NC NF-κB activation is strongly linked to the expression of both pro- and anti-inflammatory cytokines and chemokines in normal and disease contexts (40, 49–51). Therefore, to gain further insight into the potential effects of NC NF-κB activation in DLBCL cells, we performed a Luminex-based assessment of secreted factors in conditioned media from our TRAF3-deficient models (Fig. 4A). One of the cytokines that appeared consistently upregulated in these cell models was IL-10. This cytokine has been previously shown to exert immunosuppressive effects on T cells (52–55) and to promote ABC-DLBCL growth and survival (56, 57). To validate our observations through an orthogonal approach, we measured IL-10 secretion via ELISA. Basal IL-10 levels were higher in WT-treated HBL1 and OCI-LY3, than in DOHH2 and OCI-LY1, which showed almost undetectable IL-10 levels (Fig. 4B).
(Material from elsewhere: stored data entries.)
(** C4. A submission made while [editingId] is [null] issues exactly one
    POST, to the collection endpoint and followed only by the re-fetch;
    whether the POST succeeds or fails, the form ends up empty and
    [editingId] is still [null]. *)
Theorem submit_browsing_creates (net : Network) (w : World) :
  editingId (state w) = None ->
  let w' := snd (fire handleSubmit net w) in
  issued w w' =
    [mkRequest POST collection_endpoint (Some (submissionData (state w)));
     fetch_request]
  /\ formData (state w') = Form.mk "" "" ""
  /\ editingId (state w') = None.
Proof.
  intros He. cbn zeta.
  rewrite handleSubmit_issued.
  destruct (handleSubmit_state net w) as [-> ->].
  unfold submit_request, submitted. rewrite He. cbn [ToBoolean_id].
  destruct (net (sent w) _) as [data|e]; cbn [state formData editingId]; auto.
Qed.

Lemma submit_browsing_creates_witness :
  editingId (state fresh) = None
  /\ issued fresh (snd (fire handleSubmit offline fresh)) =
     [mkRequest POST "/products/" (Some (Payload.mk "" "" zero));
      fetch_request]
  /\ formData (state (snd (fire handleSubmit offline fresh))) = Form.mk "" "" ""
  /\ editingId (state (snd (fire handleSubmit offline fresh))) = None.
Proof.
  split; [reflexivity|].
  apply (submit_browsing_creates offline fresh). reflexivity.
Defined.

(** C5. In every state, when the request of a submission is rejected: the
    handler still returns normally, [editingId] is what it was, the form is
    reset to empty, the re-fetch is still issued, and the failure shows
    only as a diagnostic. *)
Theorem submit_failure_swallowed (net : Network) (w : World) (e : AxiosError) :
  net (sent w) (submit_request (state w)) = Rejected e ->
  let w' := snd (fire handleSubmit net w) in
  fst (fire handleSubmit net w) = Normal tt
  /\ editingId (state w') = editingId (state w)
  /\ formData (state w') = Form.mk "" "" ""
  /\ issued w w' = [submit_request (state w); fetch_request]
  /\ hd_error (logged w w') = Some (submit_diagnostic (state w)).
Proof.
  intros Hrej. cbn zeta.
  split; [apply handleSubmit_returns|].
  destruct (handleSubmit_state net w) as [-> ->].
  rewrite handleSubmit_issued, handleSubmit_run. cbn [snd].
  unfold submitted. rewrite Hrej. cbn [state formData editingId].
  repeat split.
  destruct (logged_after_fetch net w
              (mkHome (products (state w)) empty_form (editingId (state w)))
              [PreventDefault; Http (submit_request (state w));
               ConsoleError (submit_diagnostic (state w)) e]) as [rest ->].
  reflexivity.
Qed.

Lemma submit_failure_swallowed_witness :
  offline (sent (editing 1 "2")) (submit_request (state (editing 1 "2")))
  = Rejected NetworkError
  /\ fst (fire handleSubmit offline (editing 1 "2")) = Normal tt
  /\ editingId (state (snd (fire handleSubmit offline (editing 1 "2")))) = Some 1
  /\ formData (state (snd (fire handleSubmit offline (editing 1 "2"))))
     = Form.mk "" "" ""
  /\ issued (editing 1 "2") (snd (fire handleSubmit offline (editing 1 "2")))
     = [submit_request (state (editing 1 "2")); fetch_request]
  /\ hd_error (logged (editing 1 "2")
                 (snd (fire handleSubmit offline (editing 1 "2"))))
     = Some "Gagal mengupdate produk:".
Proof.
  split; [reflexivity|].
  apply (submit_failure_swallowed offline (editing 1 "2") NetworkError).
  reflexivity.
Defined.

(** C7, amended. When the price text of the form is empty or does not
    begin, after leading white space, with a decimal literal, the request a
    submission sends carries the form's name and description and the
    numeric price [0]. *)
Theorem submit_unparsable_price_zero (net : Network) (w : World) :
  Form.price (formData (state w)) = ""
  \/ no_leading_number (Form.price (formData (state w))) ->
  let w' := snd (fire handleSubmit net w) in
  issued w w' = [submit_request (state w); fetch_request]
  /\ body (submit_request (state w)) =
     Some (Payload.mk (Form.name (formData (state w)))
             (Form.description (formData (state w))) zero).
Proof.
  intros Hprice. cbn zeta. split; [apply handleSubmit_issued|].
  assert (Hnan : parseFloat (Form.price (formData (state w))) = NaN).
  { destruct Hprice as [-> | Hnn]; [apply parseFloat_empty|].
    now apply parseFloat_NaN. }
  unfold submit_request, submissionData. rewrite Hnan.
  now destruct (ToBoolean_id (editingId (state w))).
Qed.

Lemma submit_unparsable_price_zero_witness :
  (Form.price (formData (state (editing 1 "abc"))) = ""
   \/ no_leading_number (Form.price (formData (state (editing 1 "abc")))))
  /\ issued (editing 1 "abc") (snd (fire handleSubmit online (editing 1 "abc")))
     = [mkRequest PUT "/products/1/" (Some (Payload.mk "Pen" "" zero));
        fetch_request]
  /\ body (submit_request (state (editing 1 "abc")))
     = Some (Payload.mk "Pen" "" zero).
Proof.
  split; [right; reflexivity|].
  apply (submit_unparsable_price_zero online (editing 1 "abc")).
  right. reflexivity.
Defined.
(** C5.  With four nodes and two operators, whatever the admissible choice
    operators are, a state is reachable in which two distinct nodes are both
    in [LEADER] status with epoch 3. *)
Theorem two_leaders_in_one_term
        (chr : (FenceResponse -> bool) -> list FenceResponse
               -> option FenceResponse)
        (che : (LogEntry -> bool) -> list LogEntry -> option LogEntry) :
  admissible chr -> admissible che ->
  well_formed (four_nodes_with chr che) /\
  exists s n1 n2,
    reachable (four_nodes_with chr che) s /\
    n1 <> n2 /\
    n_status (node_state s n1) = LEADER /\
    n_status (node_state s n2) = LEADER /\
    n_epoch (node_state s n1) = 3 /\
    n_epoch (node_state s n2) = 3 /\
    ~ UniqueLeaderPerTerm (Nodes (four_nodes_with chr che)) s.
Proof.
  intros Hr He. split; [now apply four_nodes_with_well_formed|].
  destruct (tie_choice_runs chr che Hr He) as [L [W [HL [HW Hreach]]]].
  destruct (stale_completion_then_expand_by_end L W HL HW)
    as [s [Hrun [Hne [HsL [HsW [HeL HeW]]]]]].
  exists s, L, W. split; [exact (Hreach _ _ Hrun)|].
  repeat (split; [assumption|]).
  intros H. apply Hne. apply H; try assumption; try congruence.
  - simpl in *. tauto.
  - simpl. apply (without_In _ _ _ HW).
Qed.

(** The theorem on the choices that prefer the lowest keys. *)
Lemma two_leaders_in_one_term_witness :
  admissible choose_response_low /\
  admissible choose_entry_low /\
  well_formed four_nodes /\
  exists s n1 n2,
    reachable four_nodes s /\
    n1 <> n2 /\
    n_status (node_state s n1) = LEADER /\
    n_status (node_state s n2) = LEADER /\
    n_epoch (node_state s n1) = 3 /\
    n_epoch (node_state s n2) = 3 /\
    ~ UniqueLeaderPerTerm (Nodes four_nodes) s.
Proof.
  split; [exact choose_response_low_admissible|].
  split; [exact choose_entry_low_admissible|].
  exact (two_leaders_in_one_term choose_response_low choose_entry_low
           choose_response_low_admissible choose_entry_low_admissible).
Defined.
(** An [io.Writer] interface value. *)
Record io_Writer (S : Type) : Type := mk_io_Writer {
  io_state : S;
  io_Write : bytes -> S -> Z * option error * S;
  (** [Some] when the dynamic type also implements [io.Closer] *)
  io_Close : option (S -> option error * S)
}.
Arguments mk_io_Writer {S} _ _ _.
Arguments io_state {S} _.
Arguments io_Write {S} _ _ _.
Arguments io_Close {S} _.

Definition io_with_state {S} (k : io_Writer S) (s : S) : io_Writer S :=
  mk_io_Writer s (io_Write k) (io_Close k).

(** [n, err = k.Write(p)] *)
Definition call_Write {S} (k : io_Writer S) (p : bytes)
  : Z * option error * io_Writer S :=
  let '(n, err, s) := io_Write k p (io_state k) in (n, err, io_with_state k s).

(** Ghost events. *)
Inductive event : Type :=
| EvAppend (p : bytes)                                (* append(w.buffer, p...) *)
| EvSinkWrite (p : bytes) (n : Z) (err : option error) (* w.writer.Write(p) = n, err *)
| EvSinkClose (err : option error).                    (* wc.Close() = err *)

(** The arguments of the sink's [Write] calls, oldest first. *)
Fixpoint sink_calls (tr : list event) : list bytes :=
  match tr with
  | [] => []
  | EvSinkWrite p _ _ :: tr => p :: sink_calls tr
  | _ :: tr => sink_calls tr
  end.

(** The payloads appended to the buffer, oldest first. *)
Fixpoint payloads (tr : list event) : list bytes :=
  match tr with
  | [] => []
  | EvAppend p :: tr => p :: payloads tr
  | _ :: tr => payloads tr
  end.

(** How often the sink's [Close] was called. *)
Fixpoint sink_closes (tr : list event) : nat :=
  match tr with
  | [] => O
  | EvSinkClose _ :: tr => S (sink_closes tr)
  | _ :: tr => sink_closes tr
  end.

(** A sink call the blocking flusher treats as a success: no error and at
    least [len(p)] bytes written. *)
Definition call_succeeded (p : bytes) (n : Z) (err : option error) : bool :=
  match err with
  | Some _ => false
  | None => negb (n <? len p)
  end.


(** Result of an atomic action. *)
Inductive outcome (A : Type) : Type :=
| Ok (a : A)
| Blocked   (* the action cannot fire here: the goroutine is not at that
               statement, or it is and the channel operation cannot proceed *)
| Panic.    (* run-time panic (send on, or close of, a closed channel) *)
Arguments Ok {A} _.
Arguments Blocked {A}.
Arguments Panic {A}.

#[export] Instance outcome_bind : MBind outcome := fun A B f o =>
  match o with
  | Ok a => f a
  | Blocked => Blocked
  | Panic => Panic
  end.

(** What [Write] returns once the error of its flush is known:
    [if err != nil { return 0, err }; return len(p), nil]. *)
Definition Write_result (p : bytes) (err : option error) : Z * option error :=
  match err with
  | Some e => (0, Some e)
  | None => (len p, None)
  end.

(** ** The non-blocking writer *)

Module DeadlineBufWriter.

(** Where the flusher goroutine stands. *)
Inductive pc : Type :=
| AtRange            (* for _ = range w.notify *)
| AtSleep            (* time.Sleep(w.timeout), then w.mutex.Lock() *)
| AtSend (e : error) (* w.errors <- err *)
| Exited.

Record t (S : Type) : Type := mk {
  writer : io_Writer S;
  buffer : bytes;
  timeout : Z;
  maxSize : Z;
  notify : bool;          (* chan struct{} of capacity 1: holds a token *)
  notify_closed : bool;   (* close(w.notify) has run *)
  errors : option error;  (* chan error of capacity 1 *)
  flusher_pc : pc;
  trace : list event
}.
Arguments mk {S} _ _ _ _ _ _ _ _ _.
Arguments writer {S} _.
Arguments buffer {S} _.
Arguments timeout {S} _.
Arguments maxSize {S} _.
Arguments notify {S} _.
Arguments notify_closed {S} _.
Arguments errors {S} _.
Arguments flusher_pc {S} _.
Arguments trace {S} _.

Section Methods.
Context {S : Type}.
Local Abbreviation t := (t S).

Definition set_writer (k : io_Writer S) (w : t) : t :=
  mk k (buffer w) (timeout w) (maxSize w) (notify w) (notify_closed w)
     (errors w) (flusher_pc w) (trace w).
Definition set_buffer (b : bytes) (w : t) : t :=
  mk (writer w) b (timeout w) (maxSize w) (notify w) (notify_closed w)
     (errors w) (flusher_pc w) (trace w).
Definition set_notify (b : bool) (w : t) : t :=
  mk (writer w) (buffer w) (timeout w) (maxSize w) b (notify_closed w)
     (errors w) (flusher_pc w) (trace w).
Definition set_notify_closed (b : bool) (w : t) : t :=
  mk (writer w) (buffer w) (timeout w) (maxSize w) (notify w) b
     (errors w) (flusher_pc w) (trace w).
Definition set_errors (e : option error) (w : t) : t :=
  mk (writer w) (buffer w) (timeout w) (maxSize w) (notify w) (notify_closed w)
     e (flusher_pc w) (trace w).
Definition set_pc (l : pc) (w : t) : t :=
  mk (writer w) (buffer w) (timeout w) (maxSize w) (notify w) (notify_closed w)
     (errors w) l (trace w).
Definition log (ev : event) (w : t) : t :=
  mk (writer w) (buffer w) (timeout w) (maxSize w) (notify w) (notify_closed w)
     (errors w) (flusher_pc w) (trace w ++ [ev]).

(** [NewDeadlineBufWriter(w, timeout, maxSize)]; the flusher goroutine starts
    at its loop head. *)
Definition NewDeadlineBufWriter (k : io_Writer S) (timeout maxSize : Z) : t :=
  mk k [] timeout maxSize false false None AtRange [].

(** [flushLocked]: the caller holds [w.mutex]. *)
Definition flushLocked (w : t) : option error * t :=
  if len (buffer w) =? 0 then (None, w)
  else
    let '(n, err, k) := call_Write (writer w) (buffer w) in
    let err' := if negb (n =? len (buffer w)) then Some ErrShortWrite else err in
    (err', set_buffer [] (set_writer k (log (EvSinkWrite (buffer w) n err) w))).

(** [w.buffer = append(w.buffer, p...)] *)
Definition append (p : bytes) (w : t) : t :=
  log (EvAppend p) (set_buffer (buffer w ++ p) w).

(** [Write(p)].  The receive from [w.errors] and the locked section are run
    as one action. *)
Definition Write (p : bytes) (w : t) : outcome (Z * option error * t) :=
  match errors w with
  | Some e => Ok (0, Some e, set_errors None w)
  | None =>
      let w1 := append p w in
      if len (buffer w1) >? maxSize w1 then
        let '(err, w2) := flushLocked w1 in
        Ok (Write_result p err, w2)
      else if notify_closed w1 then Panic        (* send on closed channel *)
      else Ok (len p, None, set_notify true w1)
  end.

(** [Close()].  The source calls [flushLocked] here without taking
    [w.mutex]; the call is run as one action all the same. *)
Definition Close (w : t) : outcome (option error * t) :=
  match errors w with
  | Some e => Ok (Some e, set_errors None w)
  | None =>
      let '(err, w1) := flushLocked w in
      match err with
      | Some e => Ok (Some e, w1)
      | None =>
          if notify_closed w1 then Panic         (* close of closed channel *)
          else
            let w2 := set_notify_closed true w1 in
            match io_Close (writer w2) with
            | Some close =>
                let '(r, s) := close (io_state (writer w2)) in
                Ok (r, set_writer (io_with_state (writer w2) s)
                                  (log (EvSinkClose r) w2))
            | None => Ok (None, w2)
            end
      end
  end.
Definition spec_model (policy : reread_policy) : MessageModel :=
  {| Message_get := Message.get;
     Message_create := Message.create;
     Message_markRead := Message.markRead policy |}.

(** ** A concrete scenario *)

(** A stand-in for the hashing primitive in concrete runs; the general
    statements hold for every instance. *)
Definition tagging_bcrypt : Bcrypt :=
  {| bcrypt_hash := fun p _ => "$2b$" ++ p;
     bcrypt_compare := fun data encrypted => String.eqb ("$2b$" ++ data) encrypted |}.

Definition twelve_rounds : Config := {| BCRYPT_WORK_FACTOR := 12 |}.

Definition alice : user_row := mkUser "alice" "$2b$pw1" "Alice" "Ames" "555-0001" 1 1.
Definition bob : user_row := mkUser "bob" "$2b$pw2" "Bob" "Byrd" "555-0002" 2 2.
Definition carol : user_row := mkUser "carol" "$2b$pw3" "Carol" "Cole" "555-0003" 3 3.

(** alice, bob and carol are registered; alice has sent bob two messages,
    neither read yet; the collation is the order of code points. *)
Definition scenario : db :=
  mkDb String.leb [alice; bob; carol]
       [mkMessage 1 "alice" "bob" "hi" 10 None;
        mkMessage 2 "alice" "bob" "are you there?" 11 None].

(** ** The operations of the system, and runs of them *)

Inductive operation : Type :=
| Register (username password first_name last_name phone : string)
| Authenticate (username password : string)
| UpdateLoginTimestamp (username : string)
| AllUsers
| GetUser (username : string)
| MessagesFrom (username : string)
| MessagesTo (username : string)
| GetMessage (req : request)
| PostMessage (req : request)
| PostRead (req : request).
In line with our Luminex-based findings, IL-10 secretion was further enhanced in TRAF3 LOF cells (except in DOHH2 where it was not detectable), strongly suggesting a direct role of TRAF3 LOF in the regulation of this cytokine, in agreement with previous reports on Traf3 KO or haploinsufficient murine B cells (58, 59). IL10 mRNA was also found consistently up-regulated in our RNA-seq datasets (SI Appendix, Fig. S3 B–D). Importantly, Isoq specifically reduced IL10 mRNA levels (Fig. 4C and SI Appendix, Fig. S7A) without impeding the expression of another secreted factor, LTA (SI Appendix, Fig. S7B). These results indicate that TRAF3 LOF exerts its regulatory effects on IL-10 expression at the transcriptional level in DLBCL. More broadly, previous studies have established IL-10 expression as a general feature in ABC-DLBCLs, driven by oncogenic canonical BCR/NF-κB signaling (21, 60). Indeed, IL10 transcript levels were highly enriched in human DLBCL specimens of the ABC-associated MYD88/CD79B (MCD) genetic subtype in our study cohort and external cohorts (Fig. 4D).

Fig. 4.

IL-10 expression induced by TRAF3 LOF is dependent on NIK in DLBCL. (A) Luminex profiling of cell line supernatants; a heatmap of the log₂ fold change is shown comparing TRAF3 LOF to WT. (B) IL-10 ELISA validation of cell line supernatants. (C) RT-qPCR analysis of IL10 in TRAF3 WT and LOF HBL1 (Top) and OCI-LY3 (Bottom) cells following 6-h treatment at the indicated doses of Isoq. GAPDH was used as the internal control and the reference gene for ΔCt calculations. (D) Normalized log2-transformed counts-per-million scaling of IL10 mRNA transcript levels from RNA-seq in DLBCL cases grouped by LymphGen genetic subtypes (12) in the study cohort (Top) and external cohorts (Bottom). Additional details for “External cohorts” are described in SI Appendix. For panels B and C, each dot represents an independent replicate, and each graph shows the mean values ± SEM. For panel D, each dot represents an individual tumor sample, with the box plots and whiskers showing the 95% CI, and for pairwise comparisons ****P < 0.0001, ***P < 0.001, **P < 0.01, *P < 0.05, ns = not significant.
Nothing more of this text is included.